There are so many things that can be added to the uniform, and they all have a special meaning. Badges, ribbons, even the berets mean something.
Some are given because of the unit you are in, but most are earned through a specific action done, task or course completed.
Right now Tom’s unit is going through EIB warm ups. EIB (Expert Infantryman’s Badge) is a 2 week long course where they do various tasks to prove they are “experts” at their job.
The tasks range from physical endurance, land navigation, to rifle ranges. It takes a lot of work to get it. They have to score a certain number on each task to be qualified for the badge. The bar is set really high on all the tasks. For example, they have to clear/load/fire/correct malfunction/re-clear a m249 (a type of gun) in 30 seconds. It would take me that long to pick up the SAW.
Although, Tom’s says that if you don’t know how to poop using an E tool as a stool, you aren’t an expert infantrymen. So I guess that is a task they can consider if they ever update the course in the future.
They have been training for the EIB the past month or so.
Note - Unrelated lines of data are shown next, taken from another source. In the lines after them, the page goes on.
(* ===== verification/MlsGroups.v ===== *)
(** * MlsGroups: members, groups and rekeying

    Models [MlsMember], [create_rekey_commit] and [process_commit] of
    src/src/keying/mls.rs over the group state machine of the vendored
    OpenMLS ([MlsGroupState], [is_operational], [add_members], [self_update],
    [merge_pending_commit], [merge_staged_commit], [process_message],
    [keys_for_welcome]).  What OpenMLS computes below that state machine, the
    ratchet tree, the key schedule, message protection and key generation,
    is the class [MlsLib]; [MlsLaws] is what RFC 9420 promises of it.  An
    [EpochState] is what all members of an epoch share (the public group and
    the epoch secrets), an [OwnState] what one member keeps to itself.
    Random bytes are arguments.  Key stores are in memory and do not fail. *)

From S2P Require Import Prelude Bytes Crypto Mls Credentials DeliveryService.

(** ** The library below the group state machine *)

Record StagedCommit (E O : Type) := mkStagedCommit {
  staged_epoch : E;
  staged_own : O;
  self_removed : bool
}.
Arguments mkStagedCommit {E O}.
Arguments staged_epoch {E O}.
Arguments staged_own {E O}.
Arguments self_removed {E O}.

(** What [process_message] finds in a message. *)
Inductive ProcessedMessageContent (E O : Type) :=
| StagedCommitMessage (staged : StagedCommit E O)
| OtherContent.
Arguments StagedCommitMessage {E O}.
Arguments OtherContent {E O}.

(** A created commit: the message, the Welcome for the added members, and the
    state it leads to. *)
Record CommitResult (E O Msg : Type) := mkCommitResult {
  commit_msg : Msg;
  commit_welcome : option Msg;
  commit_staged : StagedCommit E O
}.
Arguments mkCommitResult {E O Msg}.
Arguments commit_msg {E O Msg}.
Arguments commit_welcome {E O Msg}.
Arguments commit_staged {E O Msg}.

Class MlsLib := {
  Signer : Type;
  KeyPackage : Type;
  (** A key package with its private keys. *)
  Bundle : Type;
  EpochState : Type;
  OwnState : Type;
  Msg : Type;
  keypair_new : bytes -> option Signer;
  to_public_vec : Signer -> bytes;
  build_bundle : bytes -> Signer -> Member -> option Bundle;
  key_package : Bundle -> KeyPackage;
  hash_ref : KeyPackage -> option bytes;
  (** [KeyPackageIn::validate]: signatures, version, distinct keys. *)
  validate : KeyPackage -> bool;
  (** The credential and signature key of the leaf. *)
  kp_member : KeyPackage -> Member;
  (** All public keys of a key package, and of an epoch's tree. *)
  kp_keys : KeyPackage -> list bytes;
  ep_keys : EpochState -> list bytes;
  new_epoch : bytes -> Signer -> Member -> option (EpochState * OwnState);
  ep_members : EpochState -> list Member;
  ep_number : EpochState -> Z;
  ep_group_id : EpochState -> bytes;
  ep_exporter_secret : EpochState -> bytes;
  build_commit : bytes -> Signer -> EpochState -> OwnState -> list KeyPackage ->
    option (CommitResult EpochState OwnState Msg);
  stage_message : EpochState -> OwnState -> Msg -> option (ProcessedMessageContent EpochState OwnState);
  (** Decrypting a Welcome with the keys of one key package. *)
  open_welcome : Bundle -> Msg -> option (EpochState * OwnState)
}.

(** The checks on added key packages: each valid, no public key twice and
    none already in the tree. *)
Definition addable `{MlsLib} (e : EpochState) (kps : list KeyPackage) : Prop :=
  Forall (fun kp => validate kp = true) kps /\ NoDup (ep_keys e ++ concat (kp_keys <$> kps)).

Class MlsLaws `{L : MlsLib} {TY : DsTypes KeyPackage Msg} := {
  (** [holds e o m]: [o] is the private state of member [m] in epoch [e]. *)
  holds : EpochState -> OwnState -> Member -> Prop;
  keypair_some coins : exists s, keypair_new coins = Some s /\ bytes_ok (to_public_vec s);
  bundle_some coins s m : signature_key m = to_public_vec s ->
    exists b h, build_bundle coins s m = Some b /\ hash_ref (key_package b) = Some h /\
      kp_member (key_package b) = m /\ validate (key_package b) = true;
  kp_identity_member kp : kp_identity kp = mem_identity (kp_member kp);
  new_epoch_some coins s m : signature_key m = to_public_vec s ->
    exists e o, new_epoch coins s m = Some (e, o) /\ ep_members e = [m] /\ holds e o m;
  secret_length e o m : holds e o m -> length (ep_exporter_secret e) = HASH_LEN;
  (** A member can commit, adding valid key packages or none. *)
  commit_some coins s e o m kps :
    holds e o m -> to_public_vec s = signature_key m -> kps = [] \/ addable e kps ->
    is_Some (build_commit coins s e o kps);
  (** The epoch a commit leads to. *)
  commit_epoch coins s e o m kps c : build_commit coins s e o kps = Some c -> holds e o m ->
    let e' := staged_epoch (commit_staged c) in
    self_removed (commit_staged c) = false /\ holds e' (staged_own (commit_staged c)) m /\
    ep_members e' ≡ₚ ep_members e ++ (kp_member <$> kps) /\
    ep_number e' = ep_number e + 1 /\ ep_group_id e' = ep_group_id e;
  (** The commit is a handshake message of its epoch, and every other member
      of the epoch reads from it the same next epoch. *)
  commit_protocol coins s e o kps c : build_commit coins s e o kps = Some c ->
    protocol_message (commit_msg c) = Some (true, ep_group_id e, ep_number e);
  commit_staged_by_others coins s e o m kps c o' m' :
    build_commit coins s e o kps = Some c -> holds e o m -> holds e o' m' ->
    signature_key m' <> signature_key m ->
    exists o'', stage_message e o' (commit_msg c) =
      Some (StagedCommitMessage (mkStagedCommit (staged_epoch (commit_staged c)) o'' false)) /\
      holds (staged_epoch (commit_staged c)) o'' m';
  (** The Welcome names the added key packages, and each of them opens it. *)
  commit_welcome_some coins s e o kps c :
    build_commit coins s e o kps = Some c -> kps <> [] ->
    exists w hs, commit_welcome c = Some w /\ welcome_secrets w = Some hs /\
      exists hs', mapM hash_ref kps = Some hs' /\ hs ≡ₚ hs';
  welcome_opens coins s e o m kps c w b :
    build_commit coins s e o kps = Some c -> holds e o m -> commit_welcome c = Some w ->
    key_package b ∈ kps ->
    exists o', open_welcome b w = Some (staged_epoch (commit_staged c), o') /\
      holds (staged_epoch (commit_staged c)) o' (kp_member (key_package b));
  (** A handshake message is accepted in its own epoch only. *)
  stage_current e o msg content g n :
    stage_message e o msg = Some content -> protocol_message msg = Some (true, g, n) -> n = ep_number e
}.

(** ** Groups *)

Section Groups.
Context {L : MlsLib} {TY : DsTypes KeyPackage Msg}.
Abbreviation staged_t := (StagedCommit EpochState OwnState).

Inductive MlsGroupState :=
| PendingCommit (staged : staged_t)
| Operational
| Inactive.

Record Group := mkGroup {
  group_state : MlsGroupState;
  epoch_state : EpochState;
  own_state : OwnState
}.

Inductive MlsError :=
| PendingCommitError
| UseAfterEvictionError
| EmptyInput
| LibraryFailure
| NoMatchingKeyPackage.

Definition is_operational (g : Group) : result unit MlsError :=
  match group_state g with
  | PendingCommit _ => Err PendingCommitError
  | Inactive => Err UseAfterEvictionError
  | Operational => Ok tt
  end.

Definition is_active (g : Group) : bool :=
  match group_state g with Inactive => false | _ => true end.

(** What the exporter of Mls.v reads. *)
Definition exporter_view (g : Group) : MlsGroup :=
  mkMlsGroup (is_active g) (ep_number (epoch_state g)) (ep_exporter_secret (epoch_state g)).

Definition members (g : Group) : list Member := ep_members (epoch_state g).

Definition group_new (coins : bytes) (signer : Signer) (credential_with_key : Member) : result Group MlsError :=
  match new_epoch coins signer credential_with_key with
  | Some (e, o) => Ok (mkGroup Operational e o)
  | None => Err LibraryFailure
  end.

(** The commit builder with [stage_commit]: the commit is pending until it is
    merged. *)
Definition commit_builder (coins : bytes) (signer : Signer) (g : Group) (adds : list KeyPackage) :
    result (Msg * option Msg * Group) MlsError :=
  match build_commit coins signer (epoch_state g) (own_state g) adds with
  | Some c => Ok (commit_msg c, commit_welcome c,
                  mkGroup (PendingCommit (commit_staged c)) (epoch_state g) (own_state g))
  | None => Err LibraryFailure
  end.

Definition add_members (coins : bytes) (signer : Signer) (g : Group) (kps : list KeyPackage) :
    result (Msg * Msg * Group) MlsError :=
  match is_operational g with
  | Err e => Err e
  | Ok _ =>
      if bool_decide (length kps = 0%nat) then Err EmptyInput
      else
        match commit_builder coins signer g kps with
        | Err e => Err e
        | Ok (commit, Some welcome, g) => Ok (commit, welcome, g)
        | Ok (_, None, _) => Err LibraryFailure
        end
  end.

Definition self_update (coins : bytes) (signer : Signer) (g : Group) : result (Msg * Group) MlsError :=
  match is_operational g with
  | Err e => Err e
  | Ok _ =>
      match commit_builder coins signer g [] with
      | Err e => Err e
      | Ok (commit, _, g) => Ok (commit, g)
      end
  end.

Definition merge_staged_commit (g : Group) (staged : staged_t) : Group :=
  let state := if self_removed staged then Inactive else group_state g in
  (* a pending commit is cleared *)
  let state := match state with PendingCommit _ => Operational | s => s end in
  mkGroup state (staged_epoch staged) (staged_own staged).

Definition merge_pending_commit (g : Group) : result Group MlsError :=
  match group_state g with
  | PendingCommit staged => Ok (merge_staged_commit (mkGroup Operational (epoch_state g) (own_state g)) staged)
  | Inactive => Err UseAfterEvictionError
  | Operational => Ok g
  end.

Definition process_message (g : Group) (msg : Msg) :
    result (ProcessedMessageContent EpochState OwnState) MlsError :=
  if is_active g then
    match stage_message (epoch_state g) (own_state g) msg with
    | Some content => Ok content
    | None => Err LibraryFailure
    end
  else Err UseAfterEvictionError.

(** ** Members *)

(** The key packages of the provider's storage, by hash. *)
Abbreviation storage_t := (gmap bytes Bundle).

Record MlsMember := mkMlsMember {
  provider : storage_t;
  signer : Signer;
  credential_with_key : Member
}.

Definition MlsMember_new (coins identity : bytes) : outcome MlsMember :=
  signer ← expect (keypair_new coins);
  Ret (mkMlsMember ∅ signer (mkMember identity (to_public_vec signer))).

(** The builder stores the bundle under its hash. *)
Definition generate_key_package (coins : bytes) (m : MlsMember) : outcome (Bundle * MlsMember) :=
  b ← expect (build_bundle coins (signer m) (credential_with_key m));
  h ← expect (hash_ref (key_package b));
  Ret (b, mkMlsMember (<[h := b]> (provider m)) (signer m) (credential_with_key m)).

(** The first joiner of the Welcome whose key package is stored here; the key
    package is used up. *)
Fixpoint keys_for_welcome (storage : storage_t) (secrets : list bytes) : option (Bundle * storage_t) :=
  match secrets with
  | [] => None
  | h :: secrets =>
      match storage !! h with
      | Some b => Some (b, delete h storage)
      | None => keys_for_welcome storage secrets
      end
  end.

(** [StagedWelcome::new_from_welcome] and [into_group]. *)
Definition join_from_welcome (m : MlsMember) (welcome : Msg) (secrets : list bytes) :
    result Group MlsError * MlsMember :=
  match keys_for_welcome (provider m) secrets with
  | None => (Err NoMatchingKeyPackage, m)
  | Some (b, storage) =>
      (match open_welcome b welcome with
       | Some (e, o) => Ok (mkGroup Operational e o)
       | None => Err LibraryFailure
       end,
       mkMlsMember storage (signer m) (credential_with_key m))
  end.

(** ** Rekeying *)

Definition create_rekey_commit (coins : bytes) (signer : Signer) (g : Group) : outcome (Msg * Group) :=
  '(commit, g) ← expect_ok (self_update coins signer g);
  g ← expect_ok (merge_pending_commit g);
  Ret (commit, g).

Definition process_commit (g : Group) (commit : Msg) : outcome Group :=
  _ ← expect (protocol_message commit);
  processed ← expect_ok (process_message g commit);
  match processed with
  | StagedCommitMessage staged => Ret (merge_staged_commit g staged)
  | OtherContent => Panic
  end.

(** Every member but the committer handles the commit. *)
Fixpoint process_all (groups : list Group) (commit : Msg) : outcome (list Group) :=
  match groups with
  | [] => Ret []
  | g :: groups =>
      g ← process_commit g commit;
      groups ← process_all groups commit;
      Ret (g :: groups)
  end.

(** A rekey by the member at position [i]; the commit reaches all others. *)
Definition rekey_round (groups : list (Signer * Group)) (i : nat) (coins : bytes) :
    outcome (list (Signer * Group)) :=
  '(s, g) ← expect (groups !! i);
  '(commit, g) ← create_rekey_commit coins s g;
  before ← process_all (take i groups).*2 commit;
  after ← process_all (drop (S i) groups).*2 commit;
  Ret (zip groups.*1 (before ++ g :: after)).

Fixpoint rekey_rounds (groups : list (Signer * Group)) (l : list (nat * bytes)) :
    outcome (list (Signer * Group)) :=
  match l with
  | [] => Ret groups
  | (i, coins) :: l => groups ← rekey_round groups i coins; rekey_rounds groups l
  end.

End Groups.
They go through the official course after Thanksgiving.
Some would say a more coveted badge is the Combat Infantryman’s Badge. This is one that Tom received while on deployment. Only infantrymen can receive this, and they can only get it on deployment (hence the combat part). They have to be direct contact and personally fight in active combat to qualify for this award. It is a huge deal for an infantrymen to receive this.
So while the EIB is the non-combat counterpart to the CIB, the CIB comes with greater risks and thus more honor (in my humble opinion.)
There are also other badges that are listed in the same categories for other MOS (military occupational specialty aka job).
Combat Action Badge is given to soldiers who are not in the infantry but are stationed in an area where there is hostile fire.
Combat Medical Badge is given to anyone who is part of the medical unit that assists and provides medical support to ground troops who are engaged in combat.
These are explained from my perspective from what I have pulled from various places online and what I have heard from Tom. As you can see, they all have value and have different merits.
Those are just a few of the gazillion badges and ribbons that the Army can earn. It is really fascinating to learn about the stories and experiences behind each one. The service is humbling when you think about it.
So there you have it. Welcome to my world of “Eye Spy” badge version. I hope you enjoyed the Armucation.